> [Provided information]:
□ □ □

(** X14: requests leave the Workers alone.  Whatever the backend
    answers and whether the call returns or raises, [autocomplete] and
    [run_linter] change no Worker object and no registry entry, allocate no
    port and start or terminate no process. *)
Theorem requests_change_no_worker
    self w (location : nat) code settings filename :
  undisturbed w (final (Worker.autocomplete self location w))
  ∧ undisturbed w
      (final (Worker.run_linter self code settings filename w)).
Proof.
  unfold Worker.autocomplete, Worker.run_linter, Client_request.
  run_m. split.
  - destruct (heap w !! self) as [o|] eqn:Hself; simpl;
      [|apply undisturbed_refl].
    destruct (rowcol _ _) as [row col]. simpl. rewrite Hself. simpl.
    destruct (client o) as [c|]; simpl; [|apply undisturbed_refl].
    destruct (replies w) as [|[r|e] rest]; simpl;
      auto using undisturbed_request, undisturbed_reply.
    destruct (truthy r); simpl; [|apply undisturbed_reply].
    destruct (subscript r "success") as [flag|e]; simpl;
      [|apply undisturbed_reply].
    destruct (is_True flag); simpl; [|apply undisturbed_reply].
    destruct (subscript r "completions"); apply undisturbed_reply.
  - destruct (heap w !! self) as [o|]; simpl;
      [|apply undisturbed_refl].
    destruct (client o) as [c|]; simpl; [|apply undisturbed_refl].
    destruct (replies w) as [|[r|e] rest]; simpl;
      auto using undisturbed_request, undisturbed_reply.
    destruct (truthy r); simpl; [|apply undisturbed_reply].
    destruct (subscript r "success") as [flag|e]; simpl;
      [|apply undisturbed_reply].
    destruct (is_True flag); simpl; [|apply undisturbed_reply].
    destruct (subscript r "errors"); apply undisturbed_reply.
Qed.

(** ** The lock *)

Section Lock.
Context `{Host}.

Lemma enter_discipline w views : lock_discipline (enter w views).
Proof.
  intros t. unfold in_body, enter. simpl. split; [done|].
  intros [v Hv]. rewrite list_lookup_fmap in Hv.
  by destruct (views !! t).
Qed.

Lemma step_keeps_discipline t c c' :
  lock_discipline c → step t c = Some c' → lock_discipline c'.
Proof.
  intros Hinv. unfold lock_discipline in *. unfold step.
  destruct (threads c !! t) as [[v p]|] eqn:Ht; [|done].
  assert (t < length (threads c)) as Hlt by by eapply lookup_lt_Some.
  destruct p; try done.
  - intros [= <-] t1. unfold in_body. simpl. rewrite Hinv.
    unfold in_body. split; intros [v1 Hv1].
    + exists v1. rewrite list_lookup_insert_ne; [done|congruence].
    + apply list_lookup_insert_Some in Hv1 as [(_ & Heq & _)|[_ Hv1]];
        [|by exists v1].
      by destruct (decide _).
  - destruct (WORKERS_LOCK c) as [owner|] eqn:Hlock; [done|].
    intros [= <-] t1. unfold in_body. simpl. split.
    + intros [= <-]. exists v. by apply list_lookup_insert_eq.
    + intros [v1 Hv1].
      apply list_lookup_insert_Some in Hv1 as [(-> & _)|[_ Hv1]]; [done|].
      assert (in_body c t1) as Hin by by exists v1.
      by apply Hinv in Hin.
  - assert (WORKERS_LOCK c = Some t) as Howner
      by (apply Hinv; by exists v).
    assert (∀ p', p' ≠ AtBody → ∀ w',
      lock_discipline {| world := w'; WORKERS_LOCK := None;
                         threads := <[t := (v, p')]> (threads c) |})
      as Hleave.
    { intros p' Hp' w' t1. unfold in_body. simpl. split; [done|].
      intros [v1 Hv1].
      apply list_lookup_insert_Some in Hv1 as [(_ & Heq & _)|[Hne Hv1]];
        [congruence|].
      assert (WORKERS_LOCK c = Some t1) as Howner1
        by (apply Hinv; by exists v1).
      congruence. }
    destruct (Worker.create_and_register v (world c)) as [[] w'|e w'];
      intros [= <-]; by apply Hleave.
  - intros [= <-] t1. unfold in_body. simpl. rewrite Hinv.
    unfold in_body. split; intros [v1 Hv1].
    + exists v1. rewrite list_lookup_insert_ne; [done|congruence].
    + apply list_lookup_insert_Some in Hv1 as [(_ & Heq & _)|[_ Hv1]];
        [|by exists v1].
      by destruct (WORKERS (world c) !! window_id (window v)).
Qed.

Lemma run_keeps_discipline schedule c c' :
  lock_discipline c → run schedule c = Some c' → lock_discipline c'.
Proof.
  revert c. induction schedule as [|t schedule IH]; intros c Hinv; simpl.
  - by intros [= <-].
  - destruct (step t c) as [c1|] eqn:Hstep; [|done].
    apply IH. by eapply step_keeps_discipline.
Qed.

(** X15: the lock does what a lock does.  However the threads that
    entered [lookup] are scheduled, a thread inside the statement under
    [with WORKERS_LOCK:] holds the lock and is the only thread there. *)
Theorem lock_admits_one_thread w views schedule c t v :
  run schedule (enter w views) = Some c →
  threads c !! t = Some (v, AtBody) →
  WORKERS_LOCK c = Some t
  ∧ ∀ t' v', threads c !! t' = Some (v', AtBody) → t' = t.
Proof.
  intros Hrun Ht.
  pose proof (run_keeps_discipline _ _ _ (enter_discipline w views) Hrun)
    as Hinv.
  assert (WORKERS_LOCK c = Some t) as Howner by (apply Hinv; by exists v).
  split; [done|]. intros t' v' Ht'.
  assert (WORKERS_LOCK c = Some t') as Howner' by (apply Hinv; by exists v').
  congruence.
Qed.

□ □ □

> [Exercise brief]: For this exercise, please copy exactly the lines of the material above from its first line through the line where "self w (location" appears.

> [Task solution]:
(** X14: requests leave the Workers alone.  Whatever the backend
    answers and whether the call returns or raises, [autocomplete] and
    [run_linter] change no Worker object and no registry entry, allocate no
    port and start or terminate no process. *)
Theorem requests_change_no_worker
    self w (location : nat) code settings filename :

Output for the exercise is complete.